Post-war concrete tower blocks, though ugly, had a very good reputation for fire safety from the moment they were built, beginning in the 1950s. Domestic fires were reliably contained to one or two flats. As one eminent historian of architecture and housing told the Times, it’s the recent fashion for cladding these blocks’ exteriors that has made them unsafe, because it allows fire to spread up the exterior, whatever the original cause. Video footage shows that happening at Grenfell. It may not have been austerity, in other words, that killed these poor Londoners, but the wrong sort of spending: an £8.7 million refurbishment that turned the tower into a death trap.
Anger at this is more than justified – it’s necessary. The victims were among the poorest and most needy people in the capital, illustrated by the fact that, in a cruel twist of fate, the first victim to be named was a Syrian refugee. Some of his fellow residents had said repeatedly that there was a serious problem in the block. A blog post by them published just last November said: “It is a truly terrifying thought but the Grenfell Action Group firmly believe that only a catastrophic event will expose the ineptitude and incompetence of our landlord…” Their fears were ignored and the catastrophe came true.

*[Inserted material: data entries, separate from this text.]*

Lemma d1_body_spec (i : nat) (basis : ndarray sc) :
  shape basis = [nB; nP; nD] -> i < nD -> i + 1 < nB ->
  exists basis',
    P1.d1_body i basis = Ok basis' /\ shape basis' = [nB; nP; nD] /\
    forall r p j,
      item basis' [r; p; j]
      = if (r =? i + 1) && (j =? i) then one else item basis [r; p; j].
Proof.
  intros Hb Hi Hi1. unfold P1.d1_body.
  erewrite setitem_ok; cycle 1.
  { rewrite Hb. cbn. rewrite norm_index_succ by assumption. cbn.
    rewrite norm_index_of_nat by assumption. reflexivity. }
  { apply can_broadcast_scalar. }
  eexists. split; [reflexivity|]. split; [assumption|].
  intros r p j. cbn. rewrite Hb. cbn.
  rewrite norm_index_succ by assumption.
  rewrite norm_index_of_nat by assumption.
  destruct (r =? i + 1); [|reflexivity]. cbn.
  destruct (j =? i); reflexivity.
Qed.

Lemma d1_loop_spec (k : nat) : forall (s : nat) (basis : ndarray sc),
  shape basis = [nB; nP; nD] -> s + k <= nD -> s + k < nB ->
  exists basis',
    for_each (seq s k) P1.d1_body basis = Ok basis' /\
    shape basis' = [nB; nP; nD] /\
    forall r p j,
      item basis' [r; p; j]
      = if (s <? r) && (r <=? s + k) && (j =? r - 1) then one
        else item basis [r; p; j].
Proof.
  induction k as [|k IH]; intros s basis Hb Hk Hk'.
  - exists basis. split; [reflexivity|]. split; [assumption|].
    intros r p j.
    destruct (Nat.ltb_spec s r), (Nat.leb_spec r (s + 0)); cbn; try reflexivity.
    lia.
  - cbn [seq for_each].
    destruct (@d1_body_spec s basis Hb) as (b1 & E1 & Hb1 & I1); [lia|lia|].
    rewrite E1. cbn [rbind].
    destruct (IH (S s) b1 Hb1) as (b2 & E2 & Hb2 & I2); [lia|lia|].
    exists b2. split; [assumption|]. split; [assumption|].
    intros r p j. rewrite (I2 r p j), (I1 r p j).
    destruct (Nat.ltb_spec (S s) r), (Nat.leb_spec r (S s + k)),
      (Nat.ltb_spec s r), (Nat.leb_spec r (s + S k)),
      (Nat.eqb_spec r (s + 1)), (Nat.eqb_spec j (r - 1)),
      (Nat.eqb_spec j s); cbn; try lia; try reflexivity.
Qed.

End P1Gradients.

Lemma P1_d1_entries
  (F : Scalar) (dimension : Z) (points : ndarray sc) (nD nP : nat) :
  (0 <= dimension <= 3)%Z ->
  shape points = [nD; nP] ->
  (Z.of_nat nD <= dimension)%Z ->
  exists basis,
    eval_basis (P1.__init__ dimension) points 1 = Ok basis /\
    shape basis = [nD + 1; nP; nD] /\
    (forall p j, item basis [0; p; j] = opp one) /\
    (forall i p j, i < nD ->
       item basis [i + 1; p; j] = if j =? i then one else zero).
Proof.
  intros Hd Hs Hle.
  pose proof (@P1_n_basis F dimension nD Hd Hle) as HnB.
  unfold eval_basis. cbn [Z.eqb cls self P1.__init__ P1.methods_P1 _eval_d1basis].
  unfold P1._eval_d1basis, P1.unpack_shape2. rewrite Hs. cbn [rbind].
  change (Element.n_basis _) with (n_basis (self (P1.__init__ dimension))).
  rewrite HnB. cbn [rbind].
  erewrite setitem_ok; cycle 1.
  { cbn. rewrite (norm_index_of_nat (i := 0)) by lia. reflexivity. }
  { apply can_broadcast_scalar. }
  cbn [rbind].
  match goal with |- context [for_each _ _ ?b] => set (b0 := b) end.
  destruct (@d1_loop_spec F nD nP (nD + 1) nD 0 b0)
    as (b' & E & Hb' & I); [reflexivity|lia|lia|].
  exists b'. split; [exact E|]. split; [exact Hb'|]. split.
  - intros p j. rewrite (I 0 p j). cbn.
    rewrite (norm_index_of_nat (i := 0)) by lia. reflexivity.
  - intros i p j Hi. rewrite (I (i + 1) p j).
    destruct (Nat.ltb_spec 0 (i + 1)); [|lia].
    destruct (Nat.leb_spec (i + 1) (0 + nD)); [|lia].
    rewrite Nat.add_sub. cbn [andb].
    destruct (j =? i); [reflexivity|].
    cbn. rewrite (norm_index_of_nat (i := 0)) by lia.
    destruct (Nat.eqb_spec (i + 1) 0); [lia|reflexivity].
Qed.

Lemma sum_axis0_ok {F : Scalar} (a : ndarray sc) (n : nat) (sh : list nat) :
  shape a = n :: sh ->
  sum 0 a = Ok (mk_ndarray sh
                  (fun idx =>
                     add_reduce (innermost 0 (n :: sh))
                       (List.map (fun i => item a (i :: idx)) (seq 0 n)))).
Proof.
  intros Ha. unfold sum, ndim, norm_axis. rewrite Ha.
  cbn [length]. rewrite (norm_index_of_nat (i := 0)) by lia. reflexivity.
Qed.

(** C7. In every dimension 1, 2, 3 and at every point, the first
    derivatives of the P1 basis are the constant vector of -1 for basis 0
    and the i-th unit vector for basis i+1; summed over the basis functions
    they give the zero vector. *)
Theorem P1_gradients
  (F : Scalar) (dimension : Z) (points : ndarray sc) (nD nP : nat) :
  signed_unit_laws F ->
  (1 <= dimension <= 3)%Z ->
  shape points = [nD; nP] ->
  0 < nD -> (Z.of_nat nD <= dimension)%Z ->
  exists basis,
    eval_basis (P1.__init__ dimension) points 1 = Ok basis /\
    shape basis = [nD + 1; nP; nD] /\
    (forall p j, p < nP -> j < nD -> item basis [0; p; j] = opp one) /\
    (forall i p j, i < nD -> p < nP -> j < nD ->
       item basis [i + 1; p; j] = if j =? i then one else zero) /\
    exists g,
      sum 0 basis = Ok g /\ shape g = [nP; nD] /\
      forall p j, p < nP -> j < nD -> item g [p; j] = zero.
Proof.
  intros [L1 L2 L3 L4] Hd Hs Hpos Hle.
  destruct (@P1_d1_entries F dimension points nD nP) as (basis & E & Hb & H0 & Hi);
    [lia|assumption|assumption|].
  exists basis. split; [exact E|]. split; [exact Hb|].
  split; [intros; apply H0|]. split; [intros; now apply Hi|].
  rewrite (sum_axis0_ok _ Hb). eexists. split; [reflexivity|].
  split; [reflexivity|].
  intros p j Hp Hj. cbn [item].
  rewrite add_reduce_short by (rewrite length_map, length_seq; lia).
  unfold total.
  assert (HnD : nD = 1 \/ nD = 2 \/ nD = 3) by lia.
  assert (Hi' : forall i, i < nD ->
            item basis [S i; p; j] = if j =? i then one else zero).
  { intros i Hlt. rewrite <- (Hi i p j Hlt). now rewrite Nat.add_1_r. }
  destruct HnD as [-> | [-> | ->]]; cbn [seq List.map fold_left Nat.add];
    rewrite (H0 p j).
  - assert (j = 0) as -> by lia.
    rewrite (Hi' 0) by lia. cbn. now rewrite L1, L2.
  - rewrite (Hi' 0), (Hi' 1) by lia.
    destruct j as [|[|j]]; [| |lia]; cbn; now rewrite L1, ?L2, ?L3, ?L2, ?L4.
  - rewrite (Hi' 0), (Hi' 1), (Hi' 2) by lia.
    destruct j as [|[|[|j]]]; [| | |lia]; cbn;
      now rewrite L1, ?L2, ?L3, ?L3, ?L2, ?L4, ?L4.
Qed.

Lemma binary64_signed_unit_laws : signed_unit_laws binary64.
Proof. split; reflexivity. Qed.

(** ** Partition of unity, up to rounding *)

(** *** The rounding of binary64 addition and subtraction

    From the specification of the IEEE 754 operations in the standard
    library: the sum or difference of two finite numbers, when below 2
    in magnitude, is rounded by at most 2^-53. Mantissas are counted in
    units of 2^-1074. *)

Section Binary64Rounding.
Local Open Scope Z_scope.

(** Digits *)
Lemma digits2_pos_bounds (m : positive) :
  2 ^ (Z.pos (digits2_pos m) - 1) <= Z.pos m < 2 ^ Z.pos (digits2_pos m).
Proof.
  induction m as [m IH|m IH|]; cbn [digits2_pos].
  - rewrite Pos2Z.inj_succ. replace (Z.succ (Z.pos (digits2_pos m)) - 1)
      with (Z.succ (Z.pos (digits2_pos m) - 1)) by lia.
    rewrite !Z.pow_succ_r by lia. lia.
  - rewrite Pos2Z.inj_succ. replace (Z.succ (Z.pos (digits2_pos m)) - 1)
      with (Z.succ (Z.pos (digits2_pos m) - 1)) by lia.
    rewrite !Z.pow_succ_r by lia. lia.
  - cbn. lia.
Qed.

(** [d] is the number of binary digits of [m] as soon as [m] lies between
    2^(d-1) and 2^d. *)
Lemma digits2_pos_unique (m : positive) (d : Z) :
  2 ^ (d - 1) <= Z.pos m < 2 ^ d -> Z.pos (digits2_pos m) = d.
Proof.
  intros [H1 H2]. pose proof (digits2_pos_bounds m) as [B1 B2].
  assert (0 < d).
  { destruct (Z.ltb_spec 0 d); [assumption|].
    rewrite (Z.pow_neg_r 2 (d - 1)) in H1 by lia.
    destruct (Z.eqb_spec d 0) as [->|]; [cbn in H2; lia|].
    rewrite Z.pow_neg_r in H2 by lia. lia. }
  destruct (Z.lt_trichotomy (Z.pos (digits2_pos m)) d) as [L|[E|G]];
    [|assumption|].
  - assert (2 ^ Z.pos (digits2_pos m) <= 2 ^ (d - 1))
      by (apply Z.pow_le_mono_r; lia). lia.
  - assert (2 ^ d <= 2 ^ (Z.pos (digits2_pos m) - 1))
      by (apply Z.pow_le_mono_r; lia). lia.
Qed.

(** iter_pos as iteration over nat *)
Lemma iter_twice {A} (f : A -> A) (n : nat) (x : A) :
  Nat.iter n f (Nat.iter n f x) = Nat.iter (2 * n) f x.
Proof.
  replace (2 * n)%nat with (n + n)%nat by lia.
  generalize n at 1 3 as k. intros k.
  induction k as [|k IH]; [reflexivity|].
  cbn [Nat.add]. rewrite !Nat.iter_succ. now rewrite IH.
Qed.

Lemma iter_shift {A} (f : A -> A) (n : nat) (x : A) :
  Nat.iter n f (f x) = f (Nat.iter n f x).
Proof. induction n as [|n IH]; [reflexivity|]. rewrite !Nat.iter_succ. now rewrite IH. Qed.

Lemma iter_pos_nat {A} (f : A -> A) (p : positive) : forall x,
  @SpecFloat.iter_pos A f p x = Nat.iter (Pos.to_nat p) f x.
Proof.
  induction p as [p IH|p IH|]; intros x; cbn [SpecFloat.iter_pos].
  - rewrite !IH, iter_twice, iter_shift, Pos2Nat.inj_xI.
    now rewrite Nat.iter_succ.
  - rewrite !IH, iter_twice, Pos2Nat.inj_xO. reflexivity.
  - reflexivity.
Qed.

Lemma shr_1_spec (mrs : shr_record) :
  0 <= shr_m mrs ->
  shr_1 mrs = {| shr_m := shr_m mrs / 2;
                 shr_r := Z.odd (shr_m mrs);
                 shr_s := shr_r mrs || shr_s mrs |}.
Proof.
  destruct mrs as [m r s]. cbn [shr_m shr_r shr_s shr_1]. intros Hm.
  destruct m as [|[p|p|]|p]; try lia; try reflexivity.
  - f_equal. rewrite Pos2Z.inj_xI.
    apply Z.div_unique with (r := 1); lia.
  - f_equal. rewrite Pos2Z.inj_xO.
    apply Z.div_unique with (r := 0); lia.
Qed.

Lemma shifted_step (m : Z) (k : nat) (mrs : shr_record) :
  0 <= m -> shifted m k mrs -> shifted m (S k) (shr_1 mrs).
Proof.
  intros Hm [Hq Hloc].
  assert (Hp : 0 < 2 ^ Z.of_nat k) by (apply Z.pow_pos_nonneg; lia).
  assert (Hq0 : 0 <= shr_m mrs).
  { rewrite Hq. apply Z.div_pos; lia. }
  rewrite (shr_1_spec _ Hq0). unfold shifted. cbn [shr_m shr_r shr_s].
  rewrite Nat2Z.inj_succ, Z.pow_succ_r by lia.
  pose proof (Z.div_mod m (2 ^ Z.of_nat k) ltac:(lia)) as Hdm.
  pose proof (Z.mod_pos_bound m (2 ^ Z.of_nat k) Hp) as Hrem.
  set (P := 2 ^ Z.of_nat k) in *.
  set (q := m / P) in *. set (rem := m mod P) in *.
  rewrite Hq.
  pose proof (Z.div_mod q 2 ltac:(lia)) as Hq2.
  pose proof (Z.mod_pos_bound q 2 ltac:(lia)) as Hb.
  assert (Hodd : Z.odd q = negb (q mod 2 =? 0)).
  { rewrite Zmod_odd. destruct (Z.odd q); reflexivity. }
  set (h := q / 2) in *. set (b := q mod 2) in *.
  assert (Em : m = 2 * P * h + (b * P + rem)).
  { rewrite Hdm at 1. rewrite Hq2 at 1. ring. }
  assert (Hb01 : b = 0 \/ b = 1) by lia.
  assert (Hr' : 0 <= b * P + rem < 2 * P).
  { clearbody b P rem. destruct Hb01 as [-> | ->]; lia. }
  assert (Hdiv : m / (2 * P) = h).
  { symmetry. apply Z.div_unique with (r := b * P + rem);
      [left; exact Hr'|exact Em]. }
  assert (Hmod : m mod (2 * P) = b * P + rem).
  { symmetry. apply Z.mod_unique with (q := h);
      [left; exact Hr'|exact Em]. }
  split; [now rewrite Hdiv|]. cbv zeta in *. rewrite Hmod, Hodd.
  clearbody b h rem q P.
  destruct Hb01 as [Eb | Eb]; rewrite Eb; cbn [Z.eqb negb];
    destruct (shr_r mrs), (shr_s mrs); cbn [orb]; lia.
Qed.

Lemma shifted_iter (m : Z) (k : nat) :
  0 <= m ->
  shifted m k (Nat.iter k shr_1 {| shr_m := m; shr_r := false; shr_s := false |}).
Proof.
  intros Hm. induction k as [|k IH].
  - cbn. unfold shifted. cbn. rewrite Z.div_1_r, Z.mod_1_r. now split.
  - rewrite Nat.iter_succ. now apply shifted_step.
Qed.

(** Rounding the shifted mantissa to nearest, ties to even, is off by at
    most half of 2^k. *)
Lemma round_shifted (m : Z) (k : nat) (mrs : shr_record) :
  0 <= m -> shifted m k mrs ->
  let m1 := round_nearest_even (shr_m mrs) (loc_of_shr_record mrs) in
  m / 2 ^ Z.of_nat k <= m1 <= m / 2 ^ Z.of_nat k + 1 /\
  2 * Z.abs (m1 * 2 ^ Z.of_nat k - m) <= 2 ^ Z.of_nat k /\
  m1 * 2 ^ Z.of_nat k <= m + 2 ^ Z.of_nat k - 1 + (if (k =? 0)%nat then 1 else 0).
Proof.
  intros Hm [Hq Hloc]. cbv zeta.
  assert (Hp : 0 < 2 ^ Z.of_nat k) by (apply Z.pow_pos_nonneg; lia).
  pose proof (Z.div_mod m (2 ^ Z.of_nat k) ltac:(lia)) as Hdm.
  pose proof (Z.mod_pos_bound m (2 ^ Z.of_nat k) Hp) as Hrem.
  set (P := 2 ^ Z.of_nat k) in *.
  destruct mrs as [q r s]. cbn [shr_m shr_r shr_s] in *. subst q.
  set (q := m / P) in *. set (rem := m mod P) in *.
  unfold loc_of_shr_record, round_nearest_even.
  destruct (Nat.eqb_spec k 0) as [Ek|Ek].
  - subst k. cbn in P. subst P.
    destruct r, s; try destruct (Z.even q); lia.
  - destruct r, s; try destruct (Z.even q); lia.
Qed.

Lemma fexp64 (z : Z) : fexp prec emax z = Z.max (z - 53) (-1074).
Proof. reflexivity. Qed.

This is why I have a perverse hope at the moment. I hope that at some point in the refurbishment of Grenfell Tower, a law was broken or a regulation ignored, perhaps to do with the cladding. I hope that evidence emerges of criminality; and that those responsible face the full force of our justice system. Imagine if it emerges that everything was done perfectly legally and in accordance with all the rules. How utterly damning that would be. The survivors and local residents would feel even more let down than now. First the bankers get away with the financial crisis, then the local politicians and landlords with this.
At the scene of the Grenfell Tower fire last week, one of my Spectator colleagues heard a surprising plea. More than once, people told him that the blackened tower should be kept where it is as a monument to those who died, and as a rebuke to those in power who had failed them. That is emotionally where the locals are: they’re not even convinced that this is a moment of change.
I pray that it is – and that Catholics, as well as Conservatives, recognise it as such. If we don’t look out for the poorest in society, and offer them our support and protection, what exactly are we for?